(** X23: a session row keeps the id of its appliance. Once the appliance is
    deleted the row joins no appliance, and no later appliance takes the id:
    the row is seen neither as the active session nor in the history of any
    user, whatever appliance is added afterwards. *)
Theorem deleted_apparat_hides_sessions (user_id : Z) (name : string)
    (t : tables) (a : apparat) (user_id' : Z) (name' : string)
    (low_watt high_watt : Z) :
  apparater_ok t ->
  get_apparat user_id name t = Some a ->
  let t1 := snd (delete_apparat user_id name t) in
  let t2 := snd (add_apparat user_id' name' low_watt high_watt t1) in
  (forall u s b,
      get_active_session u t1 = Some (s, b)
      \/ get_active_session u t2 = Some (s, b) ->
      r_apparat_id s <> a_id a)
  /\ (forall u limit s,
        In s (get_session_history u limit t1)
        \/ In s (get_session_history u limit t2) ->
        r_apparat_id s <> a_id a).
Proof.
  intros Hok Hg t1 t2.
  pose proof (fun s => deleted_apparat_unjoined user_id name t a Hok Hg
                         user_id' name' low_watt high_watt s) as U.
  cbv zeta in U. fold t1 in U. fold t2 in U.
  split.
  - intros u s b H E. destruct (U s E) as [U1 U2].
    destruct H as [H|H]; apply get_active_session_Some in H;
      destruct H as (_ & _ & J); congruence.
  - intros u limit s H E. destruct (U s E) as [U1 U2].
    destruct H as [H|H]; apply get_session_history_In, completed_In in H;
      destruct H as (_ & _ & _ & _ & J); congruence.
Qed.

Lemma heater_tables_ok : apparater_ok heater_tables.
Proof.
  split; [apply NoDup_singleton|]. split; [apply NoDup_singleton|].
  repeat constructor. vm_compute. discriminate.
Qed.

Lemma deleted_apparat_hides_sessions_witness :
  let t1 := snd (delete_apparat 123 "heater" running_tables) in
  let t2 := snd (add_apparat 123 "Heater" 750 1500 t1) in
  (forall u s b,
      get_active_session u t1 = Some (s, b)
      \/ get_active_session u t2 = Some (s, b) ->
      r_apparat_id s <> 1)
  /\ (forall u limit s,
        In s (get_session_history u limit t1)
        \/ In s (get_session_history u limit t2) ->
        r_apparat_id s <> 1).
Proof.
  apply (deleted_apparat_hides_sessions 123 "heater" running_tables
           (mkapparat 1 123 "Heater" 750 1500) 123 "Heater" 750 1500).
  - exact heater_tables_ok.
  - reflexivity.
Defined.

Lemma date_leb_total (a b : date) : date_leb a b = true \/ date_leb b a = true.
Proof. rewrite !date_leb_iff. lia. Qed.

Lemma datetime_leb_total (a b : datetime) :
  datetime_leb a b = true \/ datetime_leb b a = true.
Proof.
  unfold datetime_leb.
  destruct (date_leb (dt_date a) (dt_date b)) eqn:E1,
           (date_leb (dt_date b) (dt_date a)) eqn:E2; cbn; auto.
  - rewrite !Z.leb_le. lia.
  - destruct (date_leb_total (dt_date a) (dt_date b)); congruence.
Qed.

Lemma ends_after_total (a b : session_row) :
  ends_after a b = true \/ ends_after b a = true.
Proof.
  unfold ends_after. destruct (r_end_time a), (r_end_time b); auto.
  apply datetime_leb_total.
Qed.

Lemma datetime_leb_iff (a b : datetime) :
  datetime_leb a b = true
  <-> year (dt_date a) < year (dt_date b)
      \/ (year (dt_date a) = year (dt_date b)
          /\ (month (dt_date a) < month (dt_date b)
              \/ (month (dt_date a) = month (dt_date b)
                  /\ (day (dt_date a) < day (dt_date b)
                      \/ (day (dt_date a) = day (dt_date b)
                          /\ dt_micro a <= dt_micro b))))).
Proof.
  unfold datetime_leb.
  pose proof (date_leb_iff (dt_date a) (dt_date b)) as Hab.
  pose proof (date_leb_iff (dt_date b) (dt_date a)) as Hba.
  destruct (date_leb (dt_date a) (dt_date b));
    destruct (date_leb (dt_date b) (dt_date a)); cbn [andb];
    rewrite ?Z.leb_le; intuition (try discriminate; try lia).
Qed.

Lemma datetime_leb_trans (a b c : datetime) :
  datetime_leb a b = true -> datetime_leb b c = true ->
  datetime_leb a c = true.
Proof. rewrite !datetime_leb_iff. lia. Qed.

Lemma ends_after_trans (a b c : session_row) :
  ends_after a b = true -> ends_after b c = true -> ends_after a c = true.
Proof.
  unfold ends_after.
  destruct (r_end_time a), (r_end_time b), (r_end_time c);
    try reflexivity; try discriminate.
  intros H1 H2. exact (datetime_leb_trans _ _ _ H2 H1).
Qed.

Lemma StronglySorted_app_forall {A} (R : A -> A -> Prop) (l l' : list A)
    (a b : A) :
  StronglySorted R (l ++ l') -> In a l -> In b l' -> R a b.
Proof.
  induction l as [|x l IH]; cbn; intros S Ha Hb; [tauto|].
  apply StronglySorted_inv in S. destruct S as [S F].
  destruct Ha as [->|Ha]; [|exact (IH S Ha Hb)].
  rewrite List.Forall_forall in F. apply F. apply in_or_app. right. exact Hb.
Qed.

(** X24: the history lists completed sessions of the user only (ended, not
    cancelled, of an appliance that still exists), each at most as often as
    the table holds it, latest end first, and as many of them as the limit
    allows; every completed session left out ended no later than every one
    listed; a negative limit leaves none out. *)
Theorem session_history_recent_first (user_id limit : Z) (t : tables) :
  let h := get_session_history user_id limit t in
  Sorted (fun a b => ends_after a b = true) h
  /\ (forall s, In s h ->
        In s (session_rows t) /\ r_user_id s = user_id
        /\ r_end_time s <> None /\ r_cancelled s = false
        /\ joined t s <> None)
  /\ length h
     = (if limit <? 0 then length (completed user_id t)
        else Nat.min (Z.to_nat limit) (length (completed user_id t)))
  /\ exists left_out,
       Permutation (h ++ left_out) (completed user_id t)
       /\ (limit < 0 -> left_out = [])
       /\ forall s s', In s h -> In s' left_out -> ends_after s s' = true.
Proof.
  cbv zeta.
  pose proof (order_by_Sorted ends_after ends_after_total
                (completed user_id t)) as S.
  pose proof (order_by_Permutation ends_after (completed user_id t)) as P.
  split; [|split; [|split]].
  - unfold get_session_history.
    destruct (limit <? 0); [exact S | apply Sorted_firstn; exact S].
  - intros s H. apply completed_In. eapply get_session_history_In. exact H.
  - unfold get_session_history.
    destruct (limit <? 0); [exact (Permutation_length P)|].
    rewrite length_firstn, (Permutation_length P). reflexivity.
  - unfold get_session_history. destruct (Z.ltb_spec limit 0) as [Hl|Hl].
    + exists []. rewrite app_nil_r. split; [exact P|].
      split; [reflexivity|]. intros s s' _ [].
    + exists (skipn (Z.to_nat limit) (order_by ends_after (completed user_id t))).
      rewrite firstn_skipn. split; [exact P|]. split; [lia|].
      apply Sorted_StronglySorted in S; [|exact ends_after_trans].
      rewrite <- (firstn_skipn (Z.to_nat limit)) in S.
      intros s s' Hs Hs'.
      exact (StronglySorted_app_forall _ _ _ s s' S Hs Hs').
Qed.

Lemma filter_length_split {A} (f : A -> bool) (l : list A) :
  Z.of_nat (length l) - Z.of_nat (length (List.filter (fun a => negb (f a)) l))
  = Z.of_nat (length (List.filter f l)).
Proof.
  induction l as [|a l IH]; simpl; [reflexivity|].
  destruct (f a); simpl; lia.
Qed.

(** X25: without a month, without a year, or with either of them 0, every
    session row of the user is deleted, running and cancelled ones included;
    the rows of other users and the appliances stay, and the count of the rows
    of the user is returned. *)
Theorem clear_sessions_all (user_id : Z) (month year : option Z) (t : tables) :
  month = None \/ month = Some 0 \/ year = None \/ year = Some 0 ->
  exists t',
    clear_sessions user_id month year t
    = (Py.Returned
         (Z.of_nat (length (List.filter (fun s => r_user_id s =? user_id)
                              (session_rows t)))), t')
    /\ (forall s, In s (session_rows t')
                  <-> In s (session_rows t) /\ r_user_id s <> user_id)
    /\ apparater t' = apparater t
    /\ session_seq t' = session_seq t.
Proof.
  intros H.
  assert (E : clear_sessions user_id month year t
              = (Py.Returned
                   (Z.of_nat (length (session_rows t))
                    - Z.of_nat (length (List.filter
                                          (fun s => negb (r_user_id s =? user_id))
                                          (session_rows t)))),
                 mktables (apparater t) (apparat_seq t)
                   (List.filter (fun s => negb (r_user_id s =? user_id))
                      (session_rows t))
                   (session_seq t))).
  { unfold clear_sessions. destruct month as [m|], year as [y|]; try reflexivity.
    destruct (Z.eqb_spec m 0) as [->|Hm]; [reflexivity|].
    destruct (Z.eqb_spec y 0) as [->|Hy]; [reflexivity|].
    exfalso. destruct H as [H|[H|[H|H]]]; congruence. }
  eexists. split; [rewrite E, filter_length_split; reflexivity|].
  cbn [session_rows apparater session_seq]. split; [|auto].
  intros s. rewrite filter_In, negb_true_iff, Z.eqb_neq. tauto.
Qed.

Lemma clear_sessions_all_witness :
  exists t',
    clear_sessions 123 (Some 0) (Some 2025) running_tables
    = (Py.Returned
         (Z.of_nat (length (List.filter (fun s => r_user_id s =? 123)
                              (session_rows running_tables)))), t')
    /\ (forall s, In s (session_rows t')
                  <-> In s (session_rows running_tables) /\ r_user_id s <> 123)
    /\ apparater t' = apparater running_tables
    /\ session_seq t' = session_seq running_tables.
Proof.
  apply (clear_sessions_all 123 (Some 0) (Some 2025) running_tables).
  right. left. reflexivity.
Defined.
--------------------
▶ **Task directions**
Look for the word "discriminate" in the data, then return every line that contains it.

▶ **Result below**
  repeat constructor. vm_compute. discriminate.
    rewrite ?Z.leb_le; intuition (try discriminate; try lia).
    try reflexivity; try discriminate.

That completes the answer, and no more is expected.